Researchers from the Centre for Longitudinal Studies analysed information on more than 7,700 young people from across England who were born in 1989-90 and are being followed by a study called Next Steps.
Sixty-four per cent of 25-year-olds disagreed or strongly disagreed with the statement that ‘Britain is a place where hard work is rewarded’, suggesting that many twentysomethings do not see Britain as a ‘meritocracy’.
More than half (56%) of young adults were disengaged from politics, with women (62%) more likely to show an interest than men (50%).
Although many young people appeared to be dissatisfied with the labour market and political landscape, they were mostly positive about their lives and future prospects.

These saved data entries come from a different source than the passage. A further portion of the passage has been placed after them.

(* ===== verification/ChannelApi.v ===== *)
(** The endpoints of [routers/channels.py] over the state of [Channels].

    A request runs alone.  Who is in a channel's room is a parameter; the notification of
    the others is sent when the answer is. *)

From S2P Require Import Prelude Data Accounts AccessControl Channels.

(** [try: m except Exception: raise a 400] *)
Definition or_400 {A} (m : forum A) : forum A := λ s,
  match m s with (Raise _, s') => (Raise (Http 400), s') | r => r end.

(** A message as it is answered: with the name of its author, or of who acted. *)
Record MessageUserResponse := mkMessageUserResponse { mu_response : MessageResponse; mu_user : UserName }.

Section endpoints.
Context (uuid4 : nat → string) (dialect : Dialect) (groups : list Group).
Context (WEBUI_URL : string) (room : string → list string).
Implicit Types (user : User) (id : string).

(** ** Gates *)

Definition as_admin {A} user (m : forum A) : forum A :=
  if decide (us_role user = "admin") then m else raise (Http 401).

Definition existing_channel id : forum Channel := c ← gets (Channels.get_channel_by_id id); answer 404 c.

(** [user.role != "admin" and not has_access(...)] *)
Definition may_read user (c : Channel) : option bool :=
  if decide (us_role user = "admin") then Some true else has_access dialect groups (us_id user) "read" (cl_access_control c).

Definition readable_channel user id : forum Channel :=
  c ← existing_channel id;
  ok ← responded (may_read user c);
  if ok : bool then mret c else raise (Http 403).

(** A message of the channel. *)
Definition message_in id (message_id : string) : forum MessageResponse :=
  m ← gets (Messages.get_message_by_id message_id);
  m ← answer 404 m;
  if decide (ms_channel_id (mr_message m) = Some id) then mret m else raise (Http 400).

(** [Users.get_user_by_id(id).model_dump()] *)
Definition author (user_id : string) : forum UserName :=
  u ← gets (λ s, Users.get_user_by_id user_id (fm_users s)); u ← responded u; mret (user_name u).

(** ** Channels *)

Definition get_channels user : forum (list Channel) :=
  all ← gets Channels.get_channels;
  if decide (us_role user = "admin") then mret all
  else responded (those_allowed (λ c, if decide (cl_user_id c = us_id user) then Some true
                                      else has_access dialect groups (us_id user) "read" (cl_access_control c)) all).

Definition create_new_channel user (f : ChannelForm) : forum Channel :=
  as_admin user (or_400 (Channels.insert_new_channel uuid4 None f (us_id user))).

Definition get_channel_by_id user id : forum Channel := readable_channel user id.

Definition update_channel_by_id user id (f : ChannelForm) : forum Channel :=
  as_admin user (existing_channel id;; or_400 (c ← Channels.update_channel_by_id id f; responded c)).

Definition delete_channel_by_id user id : forum bool :=
  as_admin user (existing_channel id;; or_400 (Channels.delete_channel_by_id id)).

(** ** Reading messages *)

Fixpoint with_authors (l : list (Message * MessageResponse)) : forum (list MessageUserResponse) :=
  match l with
  | [] => mret []
  | (m, r) :: rest => u ← author (ms_user_id m); others ← with_authors rest; mret (mkMessageUserResponse r u :: others)
  end.

Definition get_channel_messages user id (skip limit : nat) : forum (list MessageUserResponse) :=
  readable_channel user id;;
  l ← gets (λ s, (λ m, (m, Messages.response m s)) <$> Messages.get_messages_by_channel_id id skip limit s);
  with_authors l.

Definition get_channel_message user id (message_id : string) : forum MessageUserResponse :=
  readable_channel user id;;
  m ← message_in id message_id;
  u ← author (ms_user_id (mr_message m));
  mret (mkMessageUserResponse m u).

(** In a thread the replies to replies are not counted. *)
Definition in_thread (m : Message) (s : Forum) : MessageResponse :=
  mkMessageResponse m None 0 (Messages.get_reactions_by_message_id (ms_id m) s).

Definition get_channel_thread_messages user id (message_id : string) (skip limit : nat) : forum (list MessageUserResponse) :=
  readable_channel user id;;
  l ← gets (λ s, (λ m, (m, in_thread m s)) <$> Messages.get_messages_by_parent_id id message_id skip limit s);
  with_authors l.

(** ** Writing messages *)

Definition emit_to_room (id message_id type : string) (m : MessageResponse) (shown : UserName) (reaction : option string) user
    : forum unit :=
  modify (λ s, s <| fm_events := fm_events s ++
    [mkEvent ("channel:" +:+ id) message_id type m shown reaction (user_name user)] |>).

(** The event of a reply, about its parent. *)
Definition emit_reply user id (parent_id : option string) : forum unit :=
  match truthy parent_id with
  | None => mret tt
  | Some parent_id =>
      parent ← gets (Messages.get_message_by_id parent_id);
      match parent with
      | None => mret tt
      | Some p =>
          u ← author (ms_user_id (mr_message p));
          emit_to_room id (ms_id (mr_message p)) "message:reply" p u None user
      end
  end.

(** [user.settings.ui.get("notifications", {}).get("webhook_url", None)], where it is
    truthy; the outer [None] when something is raised. *)
Definition webhook_url (u : User) : option (option Json) :=
  match us_settings u with
  | None => Some None
  | Some settings =>
      match default (JDict []) (dict_lookup "ui" settings) with
      | JDict ui =>
          match default (JDict []) (dict_lookup "notifications" ui) with
          | JDict n => Some (url ← dict_lookup "webhook_url" n; if json_truthy url then Some url else None)
          | _ => None
          end
      | _ => None
      end
  end.

Definition hook_text (c : Channel) (content : string) : string :=
  "#" +:+ cl_name c +:+ " - " +:+ WEBUI_URL +:+ "/channels/" +:+ cl_id c +:+
  String newline (String newline content).
Definition hook_event (c : Channel) (content : string) : json_dict :=
  [("action", JStr "channel"); ("message", JStr content); ("title", JStr (cl_name c));
   ("url", JStr (WEBUI_URL +:+ "/channels/" +:+ cl_id c))].

(** The posts to those not in the room, up to the first user that raises. *)
Fixpoint hooks (c : Channel) (content : string) (active : list string) (users : list User) : list (Json * json_dict) :=
  match users with
  | [] => []
  | u :: rest =>
      if decide (us_id u ∈ active) then hooks c content active rest
      else
        match webhook_url u with
        | None => []
        | Some None => hooks c content active rest
        | Some (Some url) =>
            match webhook_payload url (hook_text c content) (hook_event c content) with
            | Some payload => (url, payload) :: hooks c content active rest
            | None => hooks c content active rest
            end
        end
  end.

Definition send_notification (c : Channel) (m : Message) (active : list string) : forum unit :=
  modify (λ s, s <| fm_hooks := fm_hooks s ++
    match get_users_with_access (fm_users s) groups "read" (cl_access_control c) with
    | Some users => hooks c (ms_content m) active users
    | None => []
    end |>).

Definition post_new_message user id (f : MessageForm) : forum Message :=
  c ← readable_channel user id;
  m ← or_400 (
    m ← Messages.insert_new_message uuid4 f (cl_id c) (us_id user);
    r ← gets (λ s, mkMessageResponse m None 0 (Messages.get_reactions_by_message_id (ms_id m) s));
    emit_to_room (cl_id c) (ms_id m) "message" r (user_name user) None user;;
    emit_reply user (cl_id c) (ms_parent_id m);;
    mret m);
  send_notification c m (room ("channel:" +:+ cl_id c));;
  mret m.

Definition update_message_by_id user id (message_id : string) (f : MessageForm) : forum Message :=
  c ← readable_channel user id;
  message_in id message_id;;
  or_400 (
    Messages.update_message_by_id message_id f;;
    m ← gets (Messages.get_message_by_id message_id);
    m ← responded m;
    emit_to_room (cl_id c) (ms_id (mr_message m)) "message:update" m (user_name user) None user;;
    mret (mr_message m)).

(** After a reaction was added or removed. *)
Definition emit_reaction user id (message_id type name : string) : forum bool :=
  m ← gets (Messages.get_message_by_id message_id);
  m ← responded m;
  u ← author (ms_user_id (mr_message m));
  emit_to_room id (ms_id (mr_message m)) type m u (Some name) user;;
  mret true.

Definition add_reaction_to_message user id (message_id name : string) : forum bool :=
  c ← readable_channel user id;
  message_in id message_id;;
  or_400 (
    Messages.add_reaction_to_message uuid4 message_id (us_id user) name;;
    emit_reaction user (cl_id c) message_id "message:reaction:add" name).

Definition remove_reaction_by_id_and_user_id_and_name user id (message_id name : string) : forum bool :=
  c ← readable_channel user id;
  message_in id message_id;;
  or_400 (
    Messages.remove_reaction_by_id_and_user_id_and_name message_id (us_id user) name;;
    emit_reaction user (cl_id c) message_id "message:reaction:remove" name).

Definition delete_message_by_id user id (message_id : string) : forum bool :=
  c ← readable_channel user id;
  m ← message_in id message_id;
  or_400 (
    Messages.delete_message_by_id message_id;;
    emit_to_room (cl_id c) (ms_id (mr_message m)) "message:delete" m (user_name user) None user;;
    emit_reply user (cl_id c) (ms_parent_id (mr_message m));;
    mret true).

End endpoints.

(** ** A request *)

Inductive ChannelRequest :=
| CreateChannel (f : ChannelForm)
| UpdateChannel (id : string) (f : ChannelForm)
| DeleteChannel (id : string)
| ReadMessages (id : string) (skip limit : nat)
| ReadMessage (id message_id : string)
| ReadThread (id message_id : string) (skip limit : nat)
| PostMessage (id : string) (f : MessageForm)
| UpdateMessage (id message_id : string) (f : MessageForm)
| AddReaction (id message_id name : string)
| RemoveReaction (id message_id name : string)
| DeleteMessage (id message_id : string).

(** What the endpoints depend on. *)
Record ForumEnv := mkForumEnv {
  fe_uuid4 : nat → string;
  fe_dialect : Dialect;
  fe_groups : list Group;
  fe_url : string;
  fe_room : string → list string
}.

Definition handle_channel (e : ForumEnv) (user : User) (r : ChannelRequest) : forum unit :=
  let d := fe_dialect e in let g := fe_groups e in let u := fe_uuid4 e in
  match r with
  | CreateChannel f => void (create_new_channel u user f)
  | UpdateChannel id f => void (update_channel_by_id user id f)
  | DeleteChannel id => void (delete_channel_by_id user id)
  | ReadMessages id skip limit => void (get_channel_messages d g user id skip limit)
  | ReadMessage id message_id => void (get_channel_message d g user id message_id)
  | ReadThread id message_id skip limit => void (get_channel_thread_messages d g user id message_id skip limit)
  | PostMessage id f => void (post_new_message u d g (fe_url e) (fe_room e) user id f)
  | UpdateMessage id message_id f => void (update_message_by_id d g user id message_id f)
  | AddReaction id message_id name => void (add_reaction_to_message u d g user id message_id name)
  | RemoveReaction id message_id name =>
      void (remove_reaction_by_id_and_user_id_and_name d g user id message_id name)
  | DeleteMessage id message_id => void (delete_message_by_id d g user id message_id)
  end.

(** The channel a request is about, if about one. *)
Definition channel_of (r : ChannelRequest) : option string :=
  match r with
  | CreateChannel _ => None
  | UpdateChannel id _ | DeleteChannel id | ReadMessages id _ _ | ReadMessage id _ | ReadThread id _ _ _
  | PostMessage id _ | UpdateMessage id _ _ | AddReaction id _ _ | RemoveReaction id _ _ | DeleteMessage id _ => Some id
  end.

Fifty-nine per cent felt that they had better opportunities than their parents, with those from Bangladeshi (83%) and Pakistani (78%) backgrounds more optimistic than White adults (57%). Overall, women (61%) were slightly more likely to think things had improved for their generation than men (57%).
Nearly nine in ten (87%) 25-year-olds were confident in their ability to achieve their goals if they put the effort in, while only a third (32%) believed that success was down to luck.
Lead author, Dr Morag Henderson said: “Despite an increase in living standards and material comforts, today’s young adults face many economic and political challenges. As a result, the formation of identity, perception of opportunity, and political values are likely to vary considerably.
“These initial findings indicate a certain degree of apathy among 25-year-olds, with more than half saying they have little interest in politics and that hard work goes unrewarded in Britain.
“However, on the whole this generation remains positive, with the majority feeling that their opportunities in life have improved compared to those of their parents.”